Race day, we had to be in our corral twenty minutes before starting. The five kilometer run started on the stadium track. Prior to the start, people ran around in the small track area like rats in a cage to warm up. The course then winds through the streets and through a park over a small cobblestone section past a duck pond and back into the stadium for the second 2.5 kilometer lap. My group started and of course everyone got way ahead of me. All the racers hated the cobblestone section in the park. I was glad I didn’t have to do it six times, like the standard race. The run has a slight hill, but it wasn’t really noticeable in the sprint race. I finished in 28:57, which seemed unimpressive for me since most people ran a twenty minute five kilometers, but not too bad for me.
The transition flow from run to bike to run was kind of complex and confusing to most people even with a walk through. We ran down a track to some hedge opening, turned and ran north then down the racks and then through another hedge opening or south to the bike exit. It was a lot of U turns and involved a lot of running on dewy grass.
The bike was the best part of the course. It started out flat and then climbed a narrow two lane road with a lot of twisting and turning through semi rural country side. It climbed for about five kilometers averaging a four percent grade, but some of it was about a much steeper eight percent for short sections. I could see the surrounding town on the hills sometimes. There were nice views of a building that looked like a French Chateau, a building that looked liked an English parliament structure and the surrounding city on the hills. The road was two lanes and narrow with blind turns.
By the time I got to the top and started the descent, everyone was ahead of me and I didn’t have to deal with too many riders. It was the one advantage of being slow. It was a blast going through all the turns at 24-30 mph without worrying about cars. The whole road was closed to traffic. After the hill descent, the route goes past the beach on the main city ocean side thoroughfare, then turns around back to go to transition. Having a city street mostly to myself on a bike was a novelty. I eased off the last two kilometers to save energy for the last run. I also didn’t want to bother to pass the heavyset Canadian guy in front of me. My bike speed was disappointing to me, but it wasn’t a fast course.

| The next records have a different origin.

(* ===== verification/MemoryGraph.v ===== *)
(** * The knowledge graph of the memory service

    internal/memory/memory_store.go over the tables that the migrations of
    internal/memory/migrations.go create.  A statement is a function on the tables,
    with the constraints and cascades of the schema; a call to the database can
    fail at any point, and a commit can fail without it being known whether it took
    effect.  The operations are proved to refine those of an abstract graph,
    all or nothing.  One transaction runs at a time. *)
From S2P Require Import Prelude GoString.
(* ===== verification/Relay.v ===== *)
(** * The relay of messages between MCP servers and clients

    internal/server/bidirectional_relay.go with its callers in proxy_router.go and
    direct_tool_calls.go.  While a client waits for the response to a request, the
    server may send it notifications and requests of its own; the client answers
    those on other connections.  A world holds all relays with their pending waits,
    the Go channels that the waits read, the goroutines that wait, and the replies of clients on their way;
    an action is one step of one of them, so every interleaving is a list of actions.
    The ids of messages, the framing of payloads and the parser of event streams
    come first. *)
From stdpp Require Import pretty.
From S2P Require Import Prelude GoString GoNum.

#[local] Open Scope Z_scope.

Set Default Proof Using "Type*".

(** ** Ids *)

(** What an id of a message is in JSON: a number is an integer that float64
    holds exactly (of at most 2^53 in size), or any other with what %v prints
    of the float64 nearest to it. *)
Inductive ID :=
  | NullID
  | StringID (s : string)
  | IntID (n : Z)
  | FloatID (printed : string)
  | OtherID (json : string).

(** The dynamic value the id is decoded to. *)
Inductive IdValue :=
  | INil
  | IString (s : string)
  | IFloat64 (n : Z)
  | IInt64 (n : Z)
  | IFloat (printed : string)
  | IJson (json : string).

Fixpoint trimZeros (s : string) : string :=
  match s with
  | "" => ""
  | String c rest =>
      match trimZeros rest with
      | "" => if Ascii.eqb c "0" then "" else String c ""
      | rest' => String c rest'
      end
  end.

(** %v of a float64 that holds an integer: the shortest digits, with an exponent
    from one million on.  The digits are those of the integer up to 2^53. *)
Definition printFloat64 (n : Z) : string :=
  if Z.abs n <? 1000000 then Itoa n
  else
    let digits := Itoa (Z.abs n) in
    let exponent := (String.length digits - 1)%nat in
    (if n <? 0 then "-" else "") +:+
    match trimZeros digits with
    | String d "" => String d ""
    | String d rest => String d ("." +:+ rest)
    | "" => ""
    end +:+ "e+" +:+ (if (exponent <? 10)%nat then "0" else "") +:+ Itoa (Z.of_nat exponent).

Definition idKey (id : IdValue) : string :=
  match id with
  | INil => ""
  | IString v => "s:" +:+ v
  | IFloat64 v => "n:" +:+ printFloat64 v
  | IInt64 v => "n:" +:+ Itoa v
  | IFloat printed => "n:" +:+ printed
  | IJson json => "j:" +:+ json
  end.

Definition idsEqual (a b : IdValue) : bool := String.eqb (idKey a) (idKey b).

(** [json.Unmarshal] into an interface: every number is a float64.  The
    relay, too, reads its messages so: its decoder's [UseNumber] is for the raw
    text of a message only, and the conversion of [json.Number]s after it never
    happens. *)
Definition unmarshalID (id : ID) : IdValue :=
  match id with
  | NullID => INil
  | StringID s => IString s
  | IntID n => IFloat64 n
  | FloatID p => IFloat p
  | OtherID j => IJson j
  end.

Example printFloat64_ex :
  printFloat64 <$> [0; -7; 999999; 1000000; 1234567; -1200000; 12345678901]
  = ["0"; "-7"; "999999"; "1e+06"; "1.234567e+06"; "-1.2e+06"; "1.2345678901e+10"].
Proof. vm_compute. reflexivity. Qed.

(** ** Messages *)

(** What is read of a JSON object: its text, its method if that is a string, and
    its id if there is one. *)
Record Message := { raw : string; Method : option string; Id : option ID }.

Inductive Kind := Notification | Request | Response | Unknown.

Definition hasMethod (msg : Message) : bool :=
  match Method msg with Some m => negb (String.eqb m "") | None => false end.

Definition classifyMessage (msg : Message) : Kind :=
  match hasMethod msg, Id msg with
  | true, None => Notification
  | true, Some _ => Request
  | false, Some _ => Response
  | false, None => Unknown
  end.

(** [msg["id"]]. *)
Definition messageID (msg : Message) : IdValue := from_option unmarshalID INil (Id msg).

(** ** Framing *)

Inductive Mode := SSE | NDJSON | Single.

#[export] Instance Mode_dec : EqDecision Mode.
Proof. solve_decision. Defined.

(** The headers of a request that the mode depends on. *)
Record ClientHeaders := { Accept : string; XStreaming : string; UserAgent : string }.

Definition detectClientStreamMode (r : option ClientHeaders) : Mode :=
  match r with
  | None => Single
  | Some h =>
      if Contains (Accept h) "text/event-stream" then SSE
      else if String.eqb (XStreaming h) "true" then NDJSON
      else if Contains (UserAgent h) "gemini" || Contains (UserAgent h) "Gemini" then NDJSON
      else Single
  end.

(** What [writeJSON] writes of a payload in each mode. *)
Definition frame (mode : Mode) (payload : string) : string :=
  match mode with
  | SSE => "event: message" +:+ String newline ("data: " +:+ payload +:+ String newline (String newline ""))
  | NDJSON => payload +:+ String newline ""
  | Single => ""
  end.

(** ** Reading event streams *)

Record Events := { eventName : string; dataBuf : string }.

Definition noEvent : Events := {| eventName := ""; dataBuf := "" |}.


(** [strings.TrimRight(line, "\r\n")] of a line without its line break. *)
Fixpoint trimCR (s : string) : string :=
  match s with
  | "" => ""
  | String c rest =>
      match trimCR rest with
      | "" => if Ascii.eqb c carriageReturn then "" else String c ""
      | rest' => String c rest'
      end
  end.

(** The part of the loop of [driveSSEBidirectional] after the line is forwarded: the
    event that the line completes, if any, and the state. *)
Definition sseLine (line : string) (st : Events) : Events * option (string * string) :=
  let raw := trimCR line in
  if decide (raw = "") then
    if decide (dataBuf st = "") then (noEvent, None)
    else (noEvent, Some (eventName st, TrimSpace (dataBuf st)))
  else if HasPrefix raw "event:" then
    ({| eventName := TrimSpace (TrimPrefix raw "event:"); dataBuf := dataBuf st |}, None)
  else if HasPrefix raw "data:" then
    let d := TrimPrefix (TrimPrefix raw "data:") " " in
    ({| eventName := eventName st;
        dataBuf := dataBuf st +:+ (if decide (dataBuf st = "") then "" else String newline "") +:+ d |},
     None)
  else (st, None).

Fixpoint sseLines (lines : list string) (st : Events) : list (string * string) :=
  match lines with
  | [] => []
  | line :: rest =>
      let '(st', ev) := sseLine line st in option_list ev ++ sseLines rest st'
  end.

(** The events of a stream, for the name and the payload of each. *)
Definition sseEvents (body : string) : list (string * string) :=
  sseLines (SplitByte body newline) noEvent.
Definition NewOllamaProvider (config : ProviderConfig) : res string Provider :=
  Ok (Configured ProviderTypeOllama (withDefaults "http://localhost:11434" "llama3" 4096 config)).

Definition NewOpenRouterProvider (config : ProviderConfig) : res string Provider :=
  if decide (APIKey config = "") then Err "OpenRouter API key is required"
  else Ok (Configured ProviderTypeOpenRouter
             (withDefaults "https://openrouter.ai/api/v1" "moonshotai/kimi-k2" 4096 config)).

(** ** Methods *)

Definition Name (p : Provider) : string :=
  match p with Configured t _ => typeName t | PlaceholderProvider name _ => name end.

Definition needsKey (t : ProviderType) : option string :=
  match t with
  | ProviderTypeOpenAI => Some "OpenAI API key is required"
  | ProviderTypeClaude => Some "claude API key is required"
  | ProviderTypeOllama => None
  | ProviderTypeOpenRouter => Some "OpenRouter API key is required"
  end.

Definition endpointRequired (t : ProviderType) : string :=
  match t with
  | ProviderTypeOpenAI => "OpenAI endpoint is required"
  | ProviderTypeClaude => "claude endpoint is required"
  | ProviderTypeOllama => "ollama endpoint is required"
  | ProviderTypeOpenRouter => "OpenRouter endpoint is required"
  end.

Definition ValidateConfig (p : Provider) : res string unit :=
  match p with
  | Configured t config =>
      match needsKey t with
      | Some text => if decide (APIKey config = "") then Err text
                     else guard_else (negb (String.eqb (Endpoint config) "")) (endpointRequired t)
      | None => guard_else (negb (String.eqb (Endpoint config) "")) (endpointRequired t)
      end
  | PlaceholderProvider _ error => Err error
  end.

Definition DefaultModel (p : Provider) : string :=
  match p with
  | Configured t config =>
      setDefault (DefaultModel_ config)
        match t with
        | ProviderTypeOpenAI => "gpt-4"
        | ProviderTypeClaude => "claude-3.5-sonnet"
        | ProviderTypeOllama => "qwen3:14b"
        | ProviderTypeOpenRouter => "moonshotai/kimi-k2"
        end
  | PlaceholderProvider _ _ => ""
  end.

(** The models named in the source; those of Ollama and OpenRouter give way to a
    list from the service, if it answers with one. *)
Definition listedModels (t : ProviderType) : list string :=
  match t with
  | ProviderTypeOpenAI =>
      ["gpt-4"; "gpt-4-turbo"; "gpt-4-turbo-preview"; "gpt-3.5-turbo"; "gpt-3.5-turbo-16k"]
  | ProviderTypeClaude =>
      ["claude-sonnet-4-20250514"; "claude-3.5-sonnet-20241022"; "claude-3.5-haiku-20241022";
       "claude-3-opus-20240229"; "claude-3-sonnet-20240229"; "claude-3-haiku-20240307"]
  | ProviderTypeOllama =>
      ["llama3"; "llama3:70b"; "codellama"; "codellama:13b"; "mistral"; "mistral:7b"; "phi3"; "gemma"; "qwen"]
  | ProviderTypeOpenRouter =>
      ["anthropic/claude-3.5-sonnet"; "anthropic/claude-3.5-haiku"; "anthropic/claude-3-opus";
       "anthropic/claude-3.5-sonnet-20241022"; "openai/gpt-4-turbo"; "openai/gpt-4"; "openai/gpt-4o";
       "openai/gpt-4o-mini"; "openai/gpt-3.5-turbo"; "moonshotai/kimi-k2"; "google/gemini-2.5-flash";
       "google/gemini-2.5-pro"; "meta-llama/llama-3-70b-instruct"; "meta-llama/llama-3-8b-instruct";
       "mistralai/mistral-7b-instruct"; "x-ai/grok-4"; "cohere/command-r-plus"]
  end.

(** [models] is what [getAvailableModels] returns. *)
Definition SupportedModels (models : list string) (p : Provider) : list string :=
  match p with
  | Configured t _ =>
      match t with
      | ProviderTypeOpenAI | ProviderTypeClaude => listedModels t
      | _ => match models with [] => listedModels t | _ => models end
      end
  | PlaceholderProvider _ _ => []
  end.

Definition contextWindows (t : ProviderType) : list (string * Z) * Z :=
  match t with
  | ProviderTypeOpenAI =>
      ([("gpt-4", 128000); ("gpt-4-turbo", 128000); ("gpt-4-turbo-preview", 128000);
        ("gpt-3.5-turbo", 16384); ("gpt-3.5-turbo-16k", 16384)], 32768)
  | ProviderTypeClaude =>
      ([("claude-sonnet-4-20250514", 200000); ("claude-3.5-sonnet", 200000); ("claude-sonnet-4", 200000);
        ("claude-3.7-sonnet", 200000); ("claude-3.5-haiku", 200000); ("claude-opus-4", 200000)], 200000)
  | ProviderTypeOllama =>
      ([("qwen3:32b", 131072); ("qwen3:14b", 131072); ("qwen3:8b", 131072); ("gemma3:27b", 8192);
        ("gemma3:12b", 8192); ("llama3.3:70b", 131072); ("deepseek-r1:32b", 131072);
        ("devstral:latest", 32768)], 32768)
  | ProviderTypeOpenRouter =>
      ([("moonshotai/kimi-k2", 66000); ("minimax/minimax-m1", 1000000); ("anthropic/claude-sonnet-4", 200000);
        ("openai/gpt-4o", 128000); ("openai/gpt-4o-mini", 128000); ("qwen3:32b", 131072);
        ("mistralai/devstral-medium", 131072); ("mistralai/devstral-small", 131072); ("x-ai/grok-4", 262144);
        ("google/gemini-2.5-flash", 1075200); ("google/gemini-2.5-pro", 1075200);
        ("qwen/qwen3-30b-a3b", 41943); ("qwen/qwen3-235b-a22b", 41943); ("openai/o4-mini", 200000);
        ("openai/gpt-4.1", 1075200); ("openai/gpt-4.1-mini", 1075200); ("openai/o3", 200000);
        ("openai/o4-mini-high", 200000); ("openai/o3-mini", 200000); ("amazon/nova-pro-v1", 300000)], 32768)
  end.

Definition GetModelContextWindow (model : string) (p : Provider) : Z :=
  match p with
  | Configured t _ =>
      let '(windows, default) := contextWindows t in
      match list_find (λ mw, mw.1 = model) windows with Some (_, (_, window)) => window | None => default end
  | PlaceholderProvider _ _ => 32768
  end.

(** [status] is that of the answer to the request that probes the service. *)
Definition IsAvailable (status : option Z) (p : Provider) : bool :=
  match p with
  | Configured _ _ => is_ok (ValidateConfig p) && bool_decide (status = Some 200)
  | PlaceholderProvider _ _ => false
  end.

(** ** Requests *)

(** The defaults that [StreamChat] fills in. *)
Definition withConfig (config : ProviderConfig) (options : StreamOptions) : StreamOptions := {|
  Model := setDefault (Model options) (DefaultModel_ config);
  MaxTokens := if MaxTokens options =? 0 then ConfigMaxTokens config else MaxTokens options;
  Temperature := if feqb (Temperature options) (float64_of 0) then ConfigTemperature config
                 else Temperature options;
  Functions := Functions options |}.

(** The messages in the format of Claude, which has roles and contents only, and
    the system message. *)
Fixpoint claudeMessages (messages : list Message) (systemMessage : string) :
    list Message * string :=
  match messages with
  | [] => ([], systemMessage)
  | msg :: rest =>
      if decide (Role msg = "system") then claudeMessages rest (Content msg)
      else
        let '(l, system) := claudeMessages rest systemMessage in
        ({| Role := Role msg; Content := Content msg; ToolCalls := []; ToolCallId := "" |} :: l, system)
  end.

Definition setNil (key : string) (v : Value) (params : gmap string Value) : gmap string Value :=
  match params !! key with
  | None | Some VNil => <[key := v]> params
  | Some _ => params
  end.

(** The schema that OpenRouter insists on; the code changes a given map itself,
    so that its owner sees the new entries. *)
Definition openRouterParameters (params : option (gmap string Value)) : gmap string Value :=
  setNil "properties" (VMap []) (setNil "type" (VString "object") (default ∅ params)).

Record Request := {
  URL : string;
  Headers : list (string * string);
  ReqModel : string;
  ReqMessages : list Message;
  ReqSystem : option string;
  ReqMaxTokens : Z;
  ReqTemperature : option float64;
  Tools : list Function_definition;
  ToolChoice : option string;
}.

Definition requestURL (t : ProviderType) (config : ProviderConfig) : string :=
  Endpoint config +:+
  match t with
  | ProviderTypeOpenAI | ProviderTypeOpenRouter => "/chat/completions"
  | ProviderTypeClaude => "/messages"
  | ProviderTypeOllama => "/v1/chat/completions"
  end.

Definition requestHeaders (t : ProviderType) (config : ProviderConfig) : list (string * string) :=
  ("Content-Type", "application/json") ::
  match t with
  | ProviderTypeOpenAI =>
      [("Authorization", "Bearer " +:+ APIKey config); ("Accept", "text/event-stream");
       ("Cache-Control", "no-cache")]
  | ProviderTypeClaude =>
      [("x-api-key", APIKey config); ("anthropic-version", "2023-06-01"); ("Accept", "text/event-stream")]
  | ProviderTypeOllama => []
  | ProviderTypeOpenRouter =>
      [("Authorization", "Bearer " +:+ APIKey config); ("HTTP-Referer", "https://matey.dev");
       ("X-Title", "Matey Dashboard"); ("Accept", "text/event-stream"); ("Cache-Control", "no-cache")]
  end.

Definition requestTool (t : ProviderType) (f : Function_definition) : Function_definition :=
  match t with
  | ProviderTypeOpenRouter =>
      {| DefName := DefName f; Description := Description f;
         Parameters := Some (openRouterParameters (Parameters f)) |}
  | _ => f
  end.

Definition buildRequest (t : ProviderType) (config : ProviderConfig) (messages : list Message)
    (options : StreamOptions) : Request :=
  let options := withConfig config options in
  let '(sent, system) :=
    match t with ProviderTypeClaude => claudeMessages messages "" | _ => (messages, "") end in
  {| URL := requestURL t config;
     Headers := requestHeaders t config;
     ReqModel := Model options;
     ReqMessages := sent;
     ReqSystem := if decide (system = "") then None else Some system;
     ReqMaxTokens := MaxTokens options;
     ReqTemperature :=
       match t with
       | ProviderTypeClaude => if fltb (float64_of 0) (Temperature options) then Some (Temperature options) else None
       | _ => Some (Temperature options)
       end;
     Tools := requestTool t <$> Functions options;
     ToolChoice := match t, Functions options with
                   | ProviderTypeClaude, _ | _, [] => None
                   | _, _ => Some "auto"
                   end |}.
Definition isPostgresReady (memory : MCPMemory) : K bool :=
  deployment ← Get env (B := DeploymentBody) (key_of memory "-postgres"); mret (ready deployment).

Definition isExternalDatabaseReady (memory : MCPMemory) : K bool :=
  deployment ← try_ (Get env (B := DeploymentBody) (keyOf memory));
  mret match deployment with Ok d => ready d | Err _ => false end.

Definition updateStatus (memory : MCPMemory) : K MCPMemory := UpdateStatus env (keyOf memory) memory.

Definition reconcilePending (memory : MCPMemory) : K Result :=
  updateStatus (setPhase MCPMemoryPhaseCreating memory);;
  mret {| Requeue := true; RequeueAfter := 0 |}.

Definition reconcileCreating (memory : MCPMemory) : K Result :=
  (if PostgresEnabled (Spec memory) then reconcilePostgresResources memory else mret ());;
  reconcileSecret memory;;
  reconcileConfigMap memory;;
  reconcileService memory;;
  reconcileDeployment memory;;
  updateStatus (setPhase MCPMemoryPhaseStarting memory);;
  mret Done.

(** The second part of [reconcileStarting], once PostgreSQL is ready. *)
Definition startingDeployment (memory : MCPMemory) : K Result :=
  deployment ← try_ (Get env (B := DeploymentBody) (keyOf memory));
  match deployment with
  | Err NotFound =>
      updateStatus (setPhase MCPMemoryPhaseCreating memory);;
      mret {| Requeue := true; RequeueAfter := 0 |}
  | Err _ => mret Done
  | Ok d =>
      if ready d then
        let status := DeploymentStatus_ (Body d) in
        updateStatus
          (setCondition now "Healthy" true "Healthy" "Memory server is healthy"
             (setCondition now "Ready" true "DeploymentReady" "Memory server deployment is ready"
                (setReplicas (ReadyReplicas status) (StatusReplicas status)
                   (setPhase MCPMemoryPhaseRunning memory))));;
        mret Done
      else mret Done
  end.

Definition reconcileStarting (memory : MCPMemory) : K Result :=
  if PostgresEnabled (Spec memory) then
    postgresReady ← try_ (isPostgresReady memory);
    match postgresReady with
    | Err _ => mret Done
    | Ok false =>
        updateStatus (setCondition now "PostgresReady" false "PostgresNotReady" "PostgreSQL is not ready yet" memory);;
        mret Done
    | Ok true =>
        startingDeployment (setCondition now "PostgresReady" true "PostgresReady" "PostgreSQL is ready" memory)
    end
  else startingDeployment memory.

(** The database part of the status of a running server. *)
Definition checkDatabase (memory : MCPMemory) : K MCPMemory :=
  if PostgresEnabled (Spec memory) then
    postgresHealthy ← try_ (isPostgresReady memory);
    mret match postgresHealthy with
         | Err e => setPostgresStatus "unknown"
             (setCondition now "PostgresReady" false "PostgresCheckFailed"
                ("Failed to check PostgreSQL status: " +:+ errorText e) memory)
         | Ok true => setPostgresStatus "healthy"
             (setCondition now "PostgresReady" true "PostgresHealthy" "PostgreSQL is healthy" memory)
         | Ok false => setPostgresStatus "unhealthy"
             (setCondition now "PostgresReady" false "PostgresUnhealthy" "PostgreSQL is not healthy" memory)
         end
  else if decide (DatabaseURL (Spec memory) ≠ "") then
    externalDbHealthy ← isExternalDatabaseReady memory;
    mret (if externalDbHealthy : bool
          then setPostgresStatus "external-healthy"
                 (setCondition now "PostgresReady" true "ExternalPostgresHealthy"
                    "External PostgreSQL is healthy" memory)
          else setPostgresStatus "external-unhealthy"
                 (setCondition now "PostgresReady" false "ExternalPostgresUnhealthy"
                    "External PostgreSQL is not reachable" memory))
  else mret memory.

Definition reconcileRunning (memory : MCPMemory) : K Result :=
  reconcileDeployment memory;;
  deployment ← try_ (Get env (B := DeploymentBody) (keyOf memory));
  match deployment with
  | Err _ => mret Done
  | Ok d =>
      let status := DeploymentStatus_ (Body d) in
      let memory := setReplicas (ReadyReplicas status) (StatusReplicas status) memory in
      let memory :=
        if ready d then setCondition now "Healthy" true "Healthy" "Memory server is healthy" memory
        else setCondition now "Healthy" false "Unhealthy" "Memory server has no ready replicas" memory in
      memory ← checkDatabase memory;
      updateStatus memory;;
      mret Done
  end.

Definition reconcileFailed (memory : MCPMemory) : K Result :=
  updateStatus (setPhase MCPMemoryPhaseCreating memory);; mret Done.

Definition reconcileTerminating (memory : MCPMemory) : K Result := mret Done.

Definition reconcilePhase (memory : MCPMemory) : K Result :=
  let phase := Phase (Status memory) in
  if decide (phase = MCPMemoryPhasePending) then reconcilePending memory
  else if decide (phase = MCPMemoryPhaseCreating) then reconcileCreating memory
  else if decide (phase = MCPMemoryPhaseStarting) then reconcileStarting memory
  else if decide (phase = MCPMemoryPhaseRunning) then reconcileRunning memory
  else if decide (phase = MCPMemoryPhaseFailed) then reconcileFailed memory
  else if decide (phase = MCPMemoryPhaseTerminating) then reconcileTerminating memory
  else mret Done.

Definition Reconcile (key : NN) : K Result :=
  found ← fetchInstance env key;
  match found with
  | None => mret Done
  | Some memory =>
      if decide (Phase (Status memory) = "") then
        memory ← updateStatus (setPhase MCPMemoryPhasePending memory);
        reconcilePhase memory
      else reconcilePhase memory
  end.
End controller.

(** ** What the phases mean *)

Section phases.
Context (ParseQuantity : string → option string) (Config : option ComposeConfig).
Implicit Types (memory : MCPMemory) (c : Cluster MCPMemorySpec MCPMemoryStatus).

(** The deployment of a key runs a specification. *)
Definition runs (c : Cluster MCPMemorySpec MCPMemoryStatus) (key : NN) (desired : Deployment) : Prop :=
  ∃ d, deployments c !! key = Some d ∧ DeploymentSpec_ (Body d) = DeploymentSpec_ (Body desired).

(** Everything that a memory server needs is there, as its specification says; services
    and the claim may be older. *)
Definition provisioned memory c : Prop :=
  runs c (keyOf memory) (deploymentOf ParseQuantity Config memory) ∧
  is_Some (services c !! keyOf memory) ∧
  (∃ s, secrets c !! key_of memory "-secret" = Some s ∧ Body s = Body (secretOf memory)) ∧
  (∃ m, configMaps c !! key_of memory "-config" = Some m ∧
     default "" (Data (Body m) !! "config.yaml") = generateMemoryConfig memory) ∧
  (PostgresEnabled (Spec memory) = true →
     is_Some (claims c !! key_of memory "-postgres-data") ∧
     is_Some (services c !! key_of memory "-postgres") ∧
     runs c (key_of memory "-postgres") (postgresDeploymentOf ParseQuantity memory)).

(** The deployments that exist already can be updated. *)
Definition admissible memory c : Prop :=
  (∀ d, deployments c !! keyOf memory = Some d →
     MatchLabels (DeploymentSpec_ (Body d)) = selectorLabels "memory" (name memory)) ∧
  (∀ d, deployments c !! key_of memory "-postgres" = Some d →
     MatchLabels (DeploymentSpec_ (Body d)) = selectorLabels "postgres" (name memory +:+ "-postgres")).

Lemma keyOf_ne memory s : s ≠ "" → keyOf memory ≠ key_of memory s.
Proof using.
  intros Hs He. injection He as He. apply (f_equal String.length) in He.
  rewrite slength_app in He. destruct s; [done|]. cbn in He. lia.
Qed.

Section steps.
Context (env : nat → Outcome) (now : Z).

(** A deployment that is reconciled runs what is desired. *)
Lemma deployment_target owner desired old v :
  v = resourceTarget owner desired (Some (alwaysUpdate, takeSpec)) old → is_Some v →
  ∃ d, v = Some d ∧ DeploymentSpec_ (Body d) = DeploymentSpec_ (Body desired) ∧
    (∀ d0, old = Some d0 → DeploymentStatus_ (Body d) = DeploymentStatus_ (Body d0)).
Proof using.
  intros -> [d Hd]. exists d. split; [done|]. destruct old as [found|]; cbn in Hd.
  - unfold admitted in Hd. cbn in Hd. case_decide; [|done]. cbn in Hd. simplify_eq. split; [done|].
    by intros d0 [= <-].
  - simplify_eq. by split.
Qed.

Lemma deployment_target_Some owner desired old :
  (∀ d, old = Some d →
     MatchLabels (DeploymentSpec_ (Body d)) = MatchLabels (DeploymentSpec_ (Body desired))) →
  is_Some (resourceTarget owner desired (Some (alwaysUpdate, takeSpec)) old).
Proof using.
  intros H. destruct old as [found|]; cbn; [|done]. unfold admitted. cbn.
  rewrite decide_True by (symmetry; by apply H). done.
Qed.

(** So does a secret that is reconciled hold what is desired. *)
Lemma secret_target owner desired old :
  ∃ s, resourceTarget owner desired (Some (alwaysUpdate, takeData)) old = Some s ∧ Body s = Body desired.
Proof using. destruct old as [found|]; eexists; by split. Qed.

Lemma configMap_target owner labels data key old :
  ∃ m, configMapTarget owner labels data key old = Some m ∧
    default "" (Data (Body m) !! key) = default "" (data !! key).
Proof using.
  unfold configMapTarget. destruct old as [found|]; [case_decide|]; eexists; by split.
Qed.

The last 2.5 kilometer run, which was the same as the first run laps was painful because I ran as hard as I could. The whole point of a short race for me is to push past my pain barrier to see how far my legs would take me. I was surprised that it took 13:19(8:35 minute miles) after that hard bike. I was happy that I could run that fast.
It was fun to race hard and short. Despite the difficulties of traveling and being in Spain, I was glad I resisted all the reasons for not going. Sometimes, I have to ignore the cautionary voices in my head that tell me that I shouldn’t do something and go with my gut instinct. This trip took me out of my comfort zone and into a different world. I didn’t fit into that world, but it was fascinating to observe.